Vita: Perché l’esercito Usa è entrato qui?
Esquivel: Per il Plan Colombia. Se gli Usa sviluppano un conflitto regionale, possono giustificare qualsiasi altro tipo di repressione della situazione sociale del continente. E poi perché gli Usa, all’interno del loro progetto di egemonia internazionale e continentale, vogliono imporre l’Alca, l’Associazione per il libero commercio delle Americhe. Vogliono che sia vigente al più presto, lo volevano già a partire dal 2003. Chi si è opposto è stato il brasiliano Cardoso e per questo gli Usa hanno una paura folle se, nelle elezioni d’ottobre in Brasile, vincerà Lula. In America latina, il Plan Colombia prevede un sistema di dominazione integrale e il conflitto regionale.

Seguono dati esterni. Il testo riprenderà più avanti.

(* ===== verification/JsonCompact.v ===== *)
(** * json.Compact

    The removal of white space outside strings, and the fact the callers rely
    on: it does not change what a decoder reads. *)

From S2P Require Import Prelude GoStd Json.

Open Scope string_scope.
Open Scope Z_scope.
Open Scope list_scope.

(** Outside a string, inside one, or after a backslash there. *)
Inductive place := Outside | Inside | Escaped.

Definition place_step (p : place) (c : ascii) : place :=
  match p with
  | Outside => if Ascii.eqb c dquote then Inside else Outside
  | Inside => if Ascii.eqb c dquote then Outside else if Ascii.eqb c backslash then Escaped else Inside
  | Escaped => Inside
  end.

Fixpoint compact_from (p : place) (s : string) : string :=
  match s with
  | EmptyString => EmptyString
  | String c s =>
      match p with
      | Outside => if json_space c then compact_from Outside s else String c (compact_from (place_step p c) s)
      | _ => String c (compact_from (place_step p c) s)
      end
  end.

(** [None] when the text is not JSON. *)
Definition Compact (s : string) : option string :=
  if json_valid s then Some (compact_from Outside s) else None.

(** ** The tokens are those of the text *)

Definition is_word (t : token) : bool := match t with TNum _ => true | TBad => true | _ => false end.

(** No error, and no two numbers side by side, which white space alone would
    keep apart. *)
Fixpoint apart (ts : list token) : bool :=
  match ts with
  | [] => true
  | TBad :: _ => false
  | TNum _ :: ((t :: _) as ts) => negb (is_word t) && apart ts
  | _ :: ts => apart ts
  end.

Lemma apart_cons t ts : apart (t :: ts) = true → apart ts = true.
Proof. destruct t; cbn; try done. destruct ts; [done|]. by intros [_ ?]%andb_prop. Qed.

Lemma apart_app a b : apart (a ++ b) = true → apart b = true.
Proof. induction a as [|t a IH]; [done|]. intros H%apart_cons. auto. Qed.

(** What a decoder accepts whole has its numbers apart. *)
Lemma run_MNext_head num_ok maxd nodup ts stk v rest :
  run num_ok maxd nodup ts MNext stk = JOk v rest → match ts with t :: _ => is_word t = false | [] => False end.
Proof. destruct ts as [|t ts]; [done|]. by destruct t. Qed.

Lemma run_apart num_ok maxd nodup ts m stk v :
  run num_ok maxd nodup ts m stk = JOk v [] → apart ts = true.
Proof.
  revert m stk. induction ts as [|t ts IH]; intros m stk; [done|]. cbn [run].
  assert (Hc : ∀ w stk, is_word t = false → 
    match stk with [] => JOk w ts
    | FArr acc :: stk => run num_ok maxd nodup ts MNext (FArr (acc ++ [w]) :: stk)
    | FObj acc k :: stk => run num_ok maxd nodup ts MNext (FObj (obj_set acc k w) k :: stk) end = JOk v [] →
    apart (t :: ts) = true).
  { intros w [|[acc|acc k] stk'] Ht Hr.
    - injection Hr as _ ->. by destruct t.
    - apply IH in Hr. by destruct t.
    - apply IH in Hr. by destruct t. }
  assert (Hn : ∀ n w stk, t = TNum n →
    match stk with [] => JOk w ts
    | FArr acc :: stk => run num_ok maxd nodup ts MNext (FArr (acc ++ [w]) :: stk)
    | FObj acc k :: stk => run num_ok maxd nodup ts MNext (FObj (obj_set acc k w) k :: stk) end = JOk v [] →
    apart (t :: ts) = true).
  { intros n w [|[acc|acc k] stk'] -> Hr.
    - by injection Hr as _ ->.
    - pose proof (run_MNext_head _ _ _ _ _ _ _ Hr) as Hh. apply IH in Hr. destruct ts as [|u ts]; [done|]. cbn [apart]. by rewrite Hh.
    - pose proof (run_MNext_head _ _ _ _ _ _ _ Hr) as Hh. apply IH in Hr. destruct ts as [|u ts]; [done|]. cbn [apart]. by rewrite Hh. }
  destruct m as [| |acc| |acc k|].
  - destruct t; try done; try (by apply Hc);
      try (destruct (maxd <=? _)%nat; [done|]; apply IH).
    destruct (num_ok lit); [|done]. by eapply Hn.
  - destruct t; try done; try (by apply Hc);
      try (destruct (maxd <=? _)%nat; [done|]; apply IH).
    + destruct stk as [|[acc|acc k] stk]; try done. by apply Hc.
    + destruct (num_ok lit); [|done]. by eapply Hn.
  - destruct t; try done. destruct (dup_key _ _ _ _); [done|]. apply IH.
  - destruct t; try done; [by apply Hc|]. destruct (dup_key _ _ _ _); [done|]. apply IH.
  - destruct t; try done. apply IH.
  - destruct t; try done; destruct stk as [|[acc|acc k] stk]; try done; try (by apply Hc); apply IH.
Qed.

(** Where the scanner is. *)
Definition place_of (st : lexst) : place :=
  match st with LStr _ | LEscU _ _ _ => Inside | LEsc _ => Escaped | _ => Outside end.

(** A byte that would continue a number does not begin another token. *)
Lemma num_step_start nst c : num_final nst = true → ∀ nst', num_step nst c = Some nst' → ∀ u,
  match lex LStart (String c u) with t :: _ => is_word t = true | [] => False end.
Proof.
  intros Hf nst' Hs u.
  assert (Hcases : is_digit_b c = true ∨ c = "."%char ∨ c = "e"%char ∨ c = "E"%char).
  { destruct (is_digit_b c) eqn:Hd; [by left|right].
    destruct (Ascii.eqb_spec c "."); [by left|right]. destruct (Ascii.eqb_spec c "e"); [by left|right].
    destruct (Ascii.eqb_spec c "E"); [done|]. exfalso.
    destruct nst; try done; cbn [num_step] in Hs; rewrite ?Hd, ?(proj2 (Ascii.eqb_neq c ".")), ?(proj2 (Ascii.eqb_neq c "e")), ?(proj2 (Ascii.eqb_neq c "E")) in Hs by done; done. }
  assert (Hnum : ∀ u st acc, match lex (LNum st acc) u with t :: _ => is_word t = true | [] => False end).
  { clear. induction u as [|d u IH]; intros st acc; cbn [lex lex_step].
    - cbn. by destruct (num_final st).
    - destruct (num_step st d) as [st'|]; [apply IH|]. destruct (num_final st); [|done].
      by destruct (lex_start d) as [ts st']. }
  destruct Hcases as [Hd|[-> |[-> | ->]]]; [|done..].
  assert (Hne : ∀ x, is_digit_b x = false → Ascii.eqb c x = false).
  { intros x Hx. destruct (Ascii.eqb_spec c x) as [->|]; [by rewrite Hd in Hx|done]. }
  assert (Hsp : json_space c = false).
  { unfold json_space. unfold is_digit_b, in_range in Hd. lia. }
  cbn [lex lex_step]. unfold lex_start. rewrite Hsp, !Hne by done. destruct (Ascii.eqb c "0"); [apply Hnum|]. rewrite Hd. apply Hnum.
Qed.

Lemma num_end nst acc u :
  num_final nst = true → (match lex LStart u with t :: _ => is_word t = false | [] => True end) →
  lex (LNum nst acc) u = TNum acc :: lex LStart u.
Proof.
  intros Hf Hu. destruct u as [|c u]; [cbn; by rewrite Hf|].
  destruct (num_step nst c) as [nst'|] eqn:Hs.
  - exfalso. pose proof (num_step_start nst c Hf nst' Hs u) as Hw. destruct (lex LStart (String c u)); congruence.
  - cbn [lex lex_step]. rewrite Hs, Hf. by destruct (lex_start c).
Qed.

Lemma space_not_num nst c : json_space c = true → num_step nst c = None ∧ lex_start c = ([], Some LStart).
Proof.
  intros Hc. split; [|unfold lex_start; by rewrite Hc].
  assert (Hne : ∀ x, json_space x = false → Ascii.eqb c x = false).
  { intros x Hx. destruct (Ascii.eqb_spec c x) as [->|]; [congruence|done]. }
  assert (Hd : is_digit_b c = false) by (unfold json_space in Hc; unfold is_digit_b, in_range; lia).
  destruct nst; cbn [num_step]; rewrite ?Hne by done; rewrite ?Hd; done.
Qed.

(** The rest of a literal holds no quote and no space. *)
Definition lit_byte (c : ascii) : bool := negb (Ascii.eqb c dquote) && negb (json_space c).

Definition lit_ok (st : lexst) : bool := match st with LLit todo _ => s_all lit_byte todo | _ => true end.

(** One byte of a token outside strings, or of a string: the place follows
    the scanner. *)
Lemma start_place c ts st : lex_start c = (ts, Some st) → place_of st = place_step Outside c ∧ lit_ok st = true.
Proof.
  unfold lex_start, place_step. destruct (json_space c) eqn:Hs.
  { intros [= _ <-]. by destruct (Ascii.eqb_spec c dquote) as [->|]. }
  repeat match goal with |- context [Ascii.eqb c ?x] => destruct (Ascii.eqb_spec c x) as [->|?] end;
    try (by intros [= _ <-]). destruct (is_digit_b c); by intros [= _ <-].
Qed.

Lemma place_next st c ts st' : lit_ok st = true → lex_step st c = (ts, Some st') →
  place_of st' = place_step (place_of st) c ∧ lit_ok st' = true.
Proof.
  destruct st as [|acc|acc|acc n v|nst acc|todo tok]; cbn [lex_step place_of]; intros Hok Hl.
  - by eapply start_place.
  - unfold place_step. destruct (Ascii.eqb c dquote); [by injection Hl as _ <-|].
    destruct (Ascii.eqb c backslash); [by injection Hl as _ <-|]. destruct (bz c <? 32); [done|]. by injection Hl as _ <-.
  - unfold place_step. destruct (Ascii.eqb c "u"); [by injection Hl as _ <-|]. destruct (esc_byte c); [|done]. by injection Hl as _ <-.
  - destruct (hex_value c) eqn:Hh; [|done]. unfold place_step.
    destruct (Ascii.eqb_spec c dquote) as [->|]; [done|]. destruct (Ascii.eqb_spec c backslash) as [->|]; [done|].
    destruct (n =? 3)%nat; by injection Hl as _ <-.
  - destruct (num_step nst c) eqn:Hn.
    + injection Hl as _ <-. cbn [place_of lit_ok]. unfold place_step.
      destruct (Ascii.eqb_spec c dquote) as [->|]; [by destruct nst|done].
    + destruct (num_final nst); [|done]. destruct (lex_start c) as [ts0 st0] eqn:E. injection Hl as _ ->. by eapply start_place.
  - destruct todo as [|d rest]; [done|]. cbn [lit_ok s_all] in Hok. apply andb_prop in Hok as [Hd Hr].
    unfold lit_byte in Hd. apply andb_prop in Hd as [Hq _]. apply negb_true_iff in Hq. unfold place_step.
    destruct rest as [|e rest]; (destruct (Ascii.eqb_spec c d) as [->|]; [|done]); injection Hl as _ <-; by rewrite Hq.
Qed.

Lemma lex_compact st s : lit_ok st = true → apart (lex st s) = true → lex st (compact_from (place_of st) s) = lex st s.
Proof.
  revert st. induction s as [|c s IH]; intros st Hok Ha; [done|].
  destruct (json_space c && match place_of st with Outside => true | _ => false end) eqn:Hsp.
  - apply andb_prop in Hsp as [Hc Hp]. assert (Hpl : place_of st = Outside) by (by destruct (place_of st)).
    assert (Hcomp : compact_from (place_of st) (String c s) = compact_from Outside s) by (rewrite Hpl; cbn [compact_from]; by rewrite Hc).
    rewrite Hcomp. clear Hcomp. destruct st as [|acc|acc|acc n v|nst acc|todo tok]; try done.
    + cbn [lex lex_step] in *. destruct (space_not_num N0 c Hc) as [_ Hst]. rewrite Hst in *. cbn [app] in *. by apply (IH LStart).
    + cbn [lex lex_step] in *. destruct (space_not_num nst c Hc) as [Hn Hst]. rewrite Hn, Hst in *.
      destruct (num_final nst) eqn:Hf; [|done]. cbn [app] in *.
      assert (Hi : lex LStart (compact_from Outside s) = lex LStart s) by (apply (IH LStart); [done|by eapply apart_cons]).
      rewrite <- Hi. apply num_end; [done|]. rewrite Hi. cbn [apart] in Ha. destruct (lex LStart s) as [|t ts]; [done|].
      apply andb_prop in Ha as [Ha _]. by apply negb_true_iff in Ha.
    + cbn [lex lex_step] in *. destruct todo as [|d rest]; [done|]. cbn [lit_ok s_all] in Hok. apply andb_prop in Hok as [Hd _].
      unfold lit_byte in Hd. assert (Ascii.eqb c d = false) as Hne.
      { destruct (Ascii.eqb_spec c d) as [->|]; [|done]. rewrite Hc in Hd. by rewrite andb_false_r in Hd. }
      rewrite Hne in Ha. by destruct rest.
  - assert (Hcomp : compact_from (place_of st) (String c s) = String c (compact_from (place_step (place_of st) c) s)).
    { cbn [compact_from]. destruct (place_of st); [|done..]. rewrite andb_true_r in Hsp. by rewrite Hsp. }
    rewrite Hcomp. cbn [lex] in *. destruct (lex_step st c) as [ts [st'|]] eqn:Hl; [|done].
    destruct (place_next st c ts st' Hok Hl) as [Hp Hok']. rewrite <- Hp. f_equal. apply IH; [done|]. by eapply apart_app.
Qed.

(** What Compact writes reads as the text it was given. *)
Lemma Compact_tokens s t : Compact s = Some t → tokens t = tokens s.
Proof.
  unfold Compact, json_valid, json_decode. destruct (run _ _ _ _ _ _) as [v [|r rest]| |] eqn:E; try done. intros [= <-].
  apply run_apart in E. by apply (lex_compact LStart).
Qed.

Example ex_compact : Compact " [ 1 , 2e3 ,
 true]" = Some "[1,2e3,true]" ∧ Compact "1 2" = None.
Proof. split; reflexivity. Qed.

Se a ciò si aggiunge l’Alca, ci sarà la distruzione definitiva dei mercati regionali. Il Mercosur, il mercato andino, quello centroamericano, e quello del Caribe. àˆ quindi la colonizzazione del continente sotto il mandato unificato degli Stati Uniti.
Vita: Il che andrebbe contro gli interessi economici dell’Europa…
Esquivel: Certo, perché la Ue sarà pregiudicata nei suoi interessi, dati gli accordi commerciali che Bruxelles ha con i Paesi Acp. Gli Usa controlleranno tutto il mercato regionale. E a ciò si aggiunge un altro fattore spesso non considerato.
Vita: Quale?
Esquivel: La transnazionalizzazione del lavoro. Oggi le imprese non entrano né restano in un Paese ma vanno dove possono produrre a un prezzo il più economico possibile. Qui molte fabbriche hanno chiuso e un Paese come il mio è rimasto senza il suo patrimonio, venduto alle grandi multinazionali che non hanno un codice di condotta nel mondo. E fanno e disfano a seconda dei loro interessi. Questo ha un alto costo sociale. In vite umane. Per l’educazione. Per la salute. Il tutto è parte di un complesso meccanismo di dominazione implementato in un momento di debolezza del Paese. E quindi è stato attaccato. Con totale impunità .

Serpaj, ovvero Servicio Paz y Justicia. Una ong in prima linea
Nati per difendere i diritti umani
Il Serpaj promuove la solidarietà e la non violenza, si batte per una società che riconosca i diritti delle persone e dei popoli ed è stato fondato, nel 1974, per liberare i Paesi latinoamericani dalla violenza istituzionalizzata e dall’oppressione. Adolfo Pérez Esquivel, premio Nobel per la pace nel 1980 e attuale presidente del Serpaj Argentina, è stato tra i padri fondatori della ong ed è stato coordinatore generale negli anni difficili delle dittature, tra il 1974 e l’86. Oggi il Serpaj ha segretariati in Bolivia, Brasile, Cile, Costa Rica, Ecuador, Messico, Nicaragua, Panama, Paraguay e Uruguay, detiene lo status d’organo consultivo del Consiglio economico e sociale dell’Onu [Ecosoc] ed è organo consultivo dell’Unesco da cui, nel 1987, ha ricevuto il Premio Unesco per l’educazione alla pace. Fa parte della Lega internazionale per i diritti e per la libertà dei popoli e, in Argentina, opera con comitati di zona e gruppi regionali in tutto il Paese [la sede centrale è a Buenos Aires, in Calle Piedras, 730]. I principali programmi d’attività vertono su diritti umani, costruzione democratica, educazione alla pace, diritto allo sviluppo e diritto a un ambiente sostenibile. Nella sede centrale c’è un Centro di documentazione ricco di pubblicazioni e documenti.